Spark 1.3.1: Unable to read file from S3 bucket, org / jets3t / service / ServiceException

I'm on an AWS EC2 VM (Ubuntu 14.04) wanting to do some Spark to RDD basics from my S3 files. On successful work of this dirty command (not using sparkContext.hadoopConfiguration

at the moment)

scala> val distFile = sc.textFile("s3n://< AWS_ACCESS_KEY_ID>:<AWS_SECRET_ACCESS_KEY>@bucketname/folder1/folder2/file.csv")

Then I get the following error on startup distFile.count()

java.lang.NoClassDefFoundError: org/jets3t/service/ServiceException
         at org.apache.hadoop.fs.s3native.NativeS3FileSystem.createDefaultStore(NativeS3FileSystem.java:334)
         at org.apache.hadoop.fs.s3native.NativeS3FileSystem.initialize(NativeS3FileSystem.java:324)
         at org.apache.hadoop.fs.FileSystem.createFileSystem(FileSystem.java:2596)
...
...
Caused by: java.lang.ClassNotFoundException: org.jets3t.service.ServiceException
        at java.net.URLClassLoader$1.run(URLClassLoader.java:366)
        at java.net.URLClassLoader$1.run(URLClassLoader.java:355)

I previously

defined an AWS IAM user with corresponding AWS_ACCESS_KEY_ID and AWS_SECRET_ACCESS_KEY
added export

for both keys as env variables in .bashrc
built by Spark 1.3.1 with SPARK_HADOOP_VERSION=2.6.0-cdh5.4.1 sbt/sbt assembly
hasoop 2.6-cdh5.4.1 installed and running (pseudo -distributed )

Is it syntax related textFile("s3n// ...")

? I have tried others including s3://

without success ...

thank

+3

amazon-s3 amazon-ec2 apache-spark hadoop2

guzu92 May 23 '15 at 12:56

source to share

3 answers

Mohammad adnan · Answer 1 · 2016-07-25T13:09:35+0000

Include the Jets3t jar in your classpath. Add the appropriate compatible version with the current settings. You need to add ServiceException to your classpath.

Robson Ventura Rodrigues · Answer 2 · 2015-06-03T03:00:30+0000

In CLASSPATH, you need to enable the haop-mapreduce-client banners. In my case, I made my own distro with these dependencies.
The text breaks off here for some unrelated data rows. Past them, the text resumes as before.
(* ===== verification/Conform.v ===== *)
(** * What a stored spec conforms to

    The schemas of the acceptance profiles are types: what one of them
    returns is a value of it, which it returns again unchanged. *)
From Stdlib Require Import Ascii.
From S2P Require Import Prelude Json JsonParse Types EventChain Store Tickets Landing Verdicts Pattern Profiles.

(** ** Trimming *)

Lemma drop_spaces_idem l : drop_spaces (drop_spaces l) = drop_spaces l.
Proof. induction l as [|c l IH]; [done|]. simpl. destruct (is_space c) eqn:E; [done|]. simpl. by rewrite E. Qed.
Lemma drop_spaces_snoc l c : is_space c = false → ∃ y, drop_spaces (l ++ [c]) = y ++ [c].
Proof.
  intros Hc. induction l as [|x l [y IH]]; [by exists []; simpl; rewrite Hc|]. simpl.
  destruct (is_space x); [by exists y|by exists (x :: l)].
Qed.
Lemma trim_chars_idem l : trim_chars (trim_chars l) = trim_chars l.
Proof.
  unfold trim_chars at 1. replace (drop_spaces (trim_chars l)) with (trim_chars l).
  { unfold trim_chars. by rewrite rev_involutive, drop_spaces_idem. }
  unfold trim_chars. pose proof (drop_spaces_idem l) as Hm.
  destruct (drop_spaces l) as [|c r] eqn:E; [done|]. simpl in Hm |- *. destruct (is_space c) eqn:Hc.
  - exfalso. clear -Hm Hc. assert (∀ m, length (drop_spaces m) ≤ length m)%nat as Hl.
    { induction m as [|x m IH]; simpl; [done|]. destruct (is_space x); simpl; lia. }
    specialize (Hl r). rewrite Hm in Hl. simpl in Hl. lia.
  - destruct (drop_spaces_snoc (rev r) c Hc) as [y ->]. rewrite rev_app_distr. simpl. by rewrite Hc.
Qed.
Lemma trim_idem s : trim (trim s) = trim s.
Proof. unfold trim. by rewrite String.list_ascii_of_string_of_list_ascii, trim_chars_idem. Qed.

(** ** Schemas as types *)

(** A schema accepts what it returns, as it is. *)
Class Normal (s : schema) : Prop := normal v w : s v = Some w → s w = Some w.
(** A schema never returns [undefined], which a member must not be. *)
Class Defined_ (s : schema) : Prop := defined v w : s v = Some w → w ≠ JSUndefined.
Class Narrows (s : schema) : Prop := narrows v w : s v = Some w → w = v.

Lemma keep_narrows P : Narrows (keep P).
Proof. intros v w. unfold keep. by destruct (P v); intros [= <-]. Qed.
#[export] Instance z_string_narrows P : Narrows (z_string P).
Proof. apply keep_narrows. Qed.
#[export] Instance z_boolean_narrows : Narrows z_boolean.
Proof. apply keep_narrows. Qed.
#[export] Instance z_int_narrows lo hi : Narrows (z_int lo hi).
Proof. apply keep_narrows. Qed.
#[export] Instance narrows_normal s : Narrows s → Normal s | 10.
Proof. intros Hs v w Hw. by rewrite <- (narrows _ _ Hw) in Hw at 1. Qed.
#[export] Instance z_string_defined P : Defined_ (z_string P).
Proof. intros v w. unfold z_string, keep. by destruct v; try done; destruct (P s); intros [= <-]. Qed.
#[export] Instance z_boolean_defined : Defined_ z_boolean.
Proof. intros v w. unfold z_boolean, keep. by destruct v; intros [= <-]. Qed.
#[export] Instance z_int_defined lo hi : Defined_ (z_int lo hi).
Proof. intros v w. unfold z_int, keep. by destruct v; try done; case_bool_decide; intros [= <-]. Qed.
#[export] Instance z_trimmed_normal P : Normal (z_trimmed P).
Proof.
  intros v w. destruct v; try done. simpl. destruct (P (trim s)) eqn:E; [|done]. intros [= <-].
  simpl. by rewrite trim_idem, E.
Qed.
#[export] Instance z_trimmed_defined P : Defined_ (z_trimmed P).
Proof. intros v w. destruct v; try done. simpl. by destruct (P _); intros [= <-]. Qed.
#[export] Instance z_unknown_narrows : Narrows z_unknown.
Proof. by intros v w [= <-]. Qed.

Lemma mapM_normal {A} (f : A → option A) l l' :
  (∀ x y, f x = Some y → f y = Some y) → mapM f l = Some l' → mapM f l' = Some l'.
Proof.
  intros Hf H. apply mapM_Some in H. apply mapM_Some.
  induction H as [|x y l l' Hxy _ IH]; constructor; eauto.
Qed.
Lemma mapM_len {A B} (f : A → option B) l l' : mapM f l = Some l' → length l' = length l.
Proof. intros H%mapM_Some. by symmetry; eapply Forall2_length. Qed.
#[export] Instance z_array_normal lo hi s : Normal s → Normal (z_array lo hi s).
Proof.
  intros Hs v w. destruct v; try done. simpl. case_bool_decide as Hl; [|done].
  intros (l' & Hm & ->)%fmap_Some. simpl. rewrite bool_decide_true.
  - by rewrite (mapM_normal s _ _ normal Hm).
  - by rewrite (mapM_len _ _ _ Hm).
Qed.
#[export] Instance z_array_defined lo hi s : Defined_ (z_array lo hi s).
Proof. intros v w. destruct v; try done. simpl. case_bool_decide; [|done]. by intros (? & _ & ->)%fmap_Some. Qed.

#[export] Instance z_record_normal key n s : Normal s → Normal (z_record key n s).
Proof.
  intros Hs v w. destruct v as [| | | | | | | | |ms]; try done. simpl.
  destruct (_ && _) eqn:Hc; [|done]. intros (ms' & Hm & ->)%fmap_Some. simpl.
  assert (Hk : ms'.*1 = ms.*1).
  { clear Hc. apply mapM_Some in Hm. induction Hm as [|x y l l' Hxy _ IH]; [done|].
    apply fmap_Some in Hxy as (z & _ & ->). simpl. by f_equal. }
  assert (Hkeys : ∀ l : list (string * js), forallb (λ m, key m.1) l = forallb key l.*1).
  { intros l. induction l as [|x l IH]; [done|]. simpl. by rewrite IH. }
  rewrite (Hkeys ms'), Hk, <- Hkeys, (mapM_len _ _ _ Hm), Hc.
  rewrite (mapM_normal _ ms ms'); [done| |done].
  intros x y (z & Hz & ->)%fmap_Some. simpl. by rewrite (normal _ _ Hz).
Qed.
#[export] Instance z_record_defined key n s : Defined_ (z_record key n s).
Proof. intros v w. destruct v; try done. simpl. destruct (_ && _); [|done]. by intros (? & _ & ->)%fmap_Some. Qed.

#[export] Instance z_union_normal a b : Narrows a → Normal b → Normal (z_union a b).
Proof.
  intros Ha Hb v w. unfold z_union. destruct (a v) as [x|] eqn:E.
  - intros [= <-]. by rewrite (narrows_normal a Ha _ _ E).
  - intros Hw. destruct (a w) as [x|] eqn:Ew; [by rewrite (narrows _ _ Ew)|]. by eapply normal.
Qed.
#[export] Instance z_union_defined a b : Defined_ a → Defined_ b → Defined_ (z_union a b).
Proof. intros Ha Hb v w. unfold z_union. destruct (a v) eqn:E; [intros [= <-]; by eapply Ha|apply Hb]. Qed.

(** ** Objects *)

Class Fine (m : member) : Prop := {
  fine_normal : Normal (m_schema m);
  fine_defined : Defined_ (m_schema m);
  fine_default x : m_presence m = Default x → m_schema m x = Some x
}.
#[export] Instance req_fine k s : Normal s → Defined_ s → Fine (req k s).
Proof. by split. Qed.
#[export] Instance opt_fine k s : Normal s → Defined_ s → Fine (opt k s).
Proof. by split. Qed.
Lemma dflt_fine k x s : Normal s → Defined_ s → s x = Some x → Fine (dflt k x s).
Proof. split; try done. by intros ? [= <-]. Qed.
#[export] Hint Extern 2 (Fine (dflt _ _ _)) =>
  apply dflt_fine; [apply _|apply _|vm_compute; reflexivity] : typeclass_instances.

(** What a member contributes: nothing, or itself with a value it accepts. *)
Definition contributes (m : member) (l : list (string * js)) : Prop :=
  (l = [] ∧ ∀ v, js_member (m_key m) v = None → parse_member v m = Some []) ∨
  ∃ y, l = [(m_key m, y)] ∧ y ≠ JSUndefined ∧ m_schema m y = Some y.
Lemma parse_member_contributes m v l : Fine m → parse_member v m = Some l → contributes m l.
Proof.
  intros [Hn Hd Hx]. unfold parse_member, contributes.
  assert (∀ x, (y ← m_schema m x; Some [(m_key m, y)]) = Some l →
    ∃ y, l = [(m_key m, y)] ∧ y ≠ JSUndefined ∧ m_schema m y = Some y) as Hs.
  { intros x (y & Hy & [= <-])%bind_Some. exists y. split; [done|]. split; [by eapply Hd|by eapply Hn]. }
  assert (∀ x, m_presence m = Default x → ∃ y, [(m_key m, x)] = [(m_key m, y)] ∧ y ≠ JSUndefined ∧ m_schema m y = Some y) as Hdf.
  { intros x Ex. exists x. split; [done|]. apply Hx in Ex. split; [by eapply Hd|done]. }
  destruct (js_member (m_key m) v) as [[]|], (m_presence m) eqn:E; try (by eauto);
    intros [= <-]; first [by left; split; [done|]; intros v' Hv; unfold parse_member; rewrite Hv, E|right; eauto].
Qed.
Lemma contributes_other m l k : contributes m l → k ≠ m_key m → filter (λ x : string * js, x.1 = k) l = [].
Proof. intros [[-> _]|(y & -> & _)] Hk; [done|]. rewrite filter_cons, decide_False; [done|simpl; congruence]. Qed.
Lemma filter_absent k ms ls :
  Forall2 contributes ms ls → k ∉ m_key <$> ms → filter (λ x : string * js, x.1 = k) (mjoin ls) = [].
Proof.
  induction 1 as [|m l ms ls Hm _ IH]; [done|]. rewrite fmap_cons, not_elem_of_cons. intros [Hk Hms].
  change (mjoin (l :: ls)) with (l ++ mjoin ls). by rewrite filter_app, (contributes_other _ _ _ Hm), IH.
Qed.
(** The members of the result are read back one by one. *)
Lemma contributes_reparse ms ls :
  NoDup (m_key <$> ms) → Forall2 contributes ms ls →
  Forall2 (λ m l, filter (λ x : string * js, x.1 = m_key m) (mjoin ls) = l) ms ls.
Proof.
  intros Hnd H. induction H as [|m l ms ls Hm Hms IH]; [constructor|].
  rewrite fmap_cons, NoDup_cons in Hnd. destruct Hnd as [Hk Hnd].
  change (mjoin (l :: ls)) with (l ++ mjoin ls). constructor.
  - rewrite filter_app, (filter_absent _ _ _ Hms Hk), app_nil_r.
    destruct Hm as [[-> _]|(y & -> & _)]; [done|]. by rewrite filter_cons, decide_True.
  - specialize (IH Hnd). rewrite Forall2_lookup in IH |- *. intros i. specialize (IH i).
    destruct (ms !! i) as [m'|] eqn:Em; inversion IH as [? l' Hl El|]; subst; constructor.
    rewrite filter_app, (contributes_other m l (m_key m')); [done|done|].
    intros E. apply Hk. rewrite <- E. apply list_elem_of_fmap. exists m'. split; [done|].
    by eapply list_elem_of_lookup_2.
Qed.
Lemma z_object_normal ms : NoDup (m_key <$> ms) → Forall Fine ms → Normal (z_object ms).
Proof.
  intros Hnd Hf v w. destruct v as [| | | | | | | | |vs]; try done. simpl.
  intros (ls & Hls & ->)%fmap_Some. apply mapM_Some in Hls. simpl.
  assert (Hc : Forall2 contributes ms ls).
  { clear Hnd. induction Hls as [|m l ms ls Hm _ IH]; [constructor|]. apply Forall_cons in Hf as [Hm' Hf].
    constructor; [by eapply parse_member_contributes|by apply IH]. }
  pose proof (contributes_reparse _ _ Hnd Hc) as Hr.
  rewrite (proj2 (mapM_Some (parse_member (JSObj (mjoin ls))) ms ls)); [done|].
  apply Forall2_same_length_lookup_2; [by eapply Forall2_length|]. intros i m l Em El.
  pose proof (Forall2_lookup_lr _ _ _ _ _ _ Hc Em El) as Hm.
  pose proof (Forall2_lookup_lr _ _ _ _ _ _ Hr Em El) as Hl. simpl in Hl.
  assert (Hj : js_member (m_key m) (JSObj (mjoin ls)) = snd <$> head l) by (unfold js_member; by rewrite Hl).
  destruct Hm as [[E Hn]|(z & E & Hz & Hs)]; rewrite E in Hj |- *; [by apply Hn|].
  unfold parse_member. rewrite Hj. simpl. destruct z; try done; by rewrite Hs.
Qed.
#[export] Instance z_object_defined ms : Defined_ (z_object ms).
Proof. intros v w. destruct v; try done. simpl. by intros (? & _ & ->)%fmap_Some. Qed.
#[export] Hint Extern 2 (Normal (z_object _)) =>
  apply z_object_normal;
  [apply (bool_decide_unpack _); vm_compute; reflexivity
  |repeat (apply Forall_cons; split; [apply _|]); apply Forall_nil; exact I] : typeclass_instances.

(** ** The profiles *)

#[local] Typeclasses Opaque keep z_string z_trimmed z_boolean z_int z_enum z_unknown z_array z_record z_union
  z_object req opt dflt between.
Ltac by_schema := unfold argv, envMap, relPath, timeoutMs, case_name, patterns, urlPath, httpMethod, z_enum; apply _.
#[export] Instance argv_defined : Defined_ argv.
Proof. by_schema. Qed.
#[export] Instance cli_file_normal : Normal cli_file.
Proof. unfold cli_file. by_schema. Qed.
#[export] Instance cliCaseSpec_normal : Normal cliCaseSpec.
Proof. unfold cliCaseSpec. by_schema. Qed.
#[export] Instance apiProbeSpec_normal : Normal apiProbeSpec.
Proof. unfold apiProbeSpec. by_schema. Qed.
#[export] Instance profile_specs_normal p : Normal (PROFILE_SPEC_SCHEMAS p).
Proof.
  destruct p; simpl.
  - by intros v w.
  - unfold cliProfileSpec. by_schema.
  - unfold apiProfileSpec. by_schema.
  - unfold webProfileSpec. by_schema.
  - unfold migrationProfileSpec. by_schema.
  - unfold performanceProfileSpec. by_schema.
Qed.
Lemma profile_specs_objects p v w : PROFILE_SPEC_SCHEMAS p v = Some w → ∃ ms, w = JSObj ms.
Proof.
  assert (∀ ms, z_object ms v = Some w → ∃ ms, w = JSObj ms) as Ho.
  { intros ms. destruct v; try done. simpl. intros (? & _ & ->)%fmap_Some. eauto. }
  destruct p; simpl; [done|..]; apply Ho.
Qed.

Definition sent_spec : js :=
  JSObj [("note", JSStr "mine");
         ("cases", JSArr [JSObj [("argv", JSArr [JSStr "gaffer"; JSStr "status"]); ("name", JSStr " status ")]])].
Definition stored_spec : js :=
  JSObj [("cases", JSArr [JSObj [("name", JSStr "status"); ("argv", JSArr [JSStr "gaffer"; JSStr "status"]);
                                 ("expect", JSObj [("exit", JSNum 0)])]])].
I put the following files in the lib folder:

Hadoop-MapReduce-client-jobclient-2.6.0.jar
Hadoop-MapReduce-client-hs-plugins-2.6.0.jar
Hadoop-MapReduce-client shuffle-2.6.0.jar
Hadoop-MapReduce-client-jobclient-2.6.0-tests.jar
Hadoop-MapReduce-client-inphase 2.6.0.jar
Hadoop-MapReduce-client-application-2.6.0.jar
Hadoop-MapReduce-client-hs-2.6.0.jar
Hadoop-MapReduce-client-kernel-2.6.0.jar

Jay kim · Answer 3 · 2017-07-10T16:36:08+0000

I had the same problem. Even though this happened while sparking v2.1.0 with hadoop v2.7.2 environment, however I left it here because it would be the same reason. Here's what I have.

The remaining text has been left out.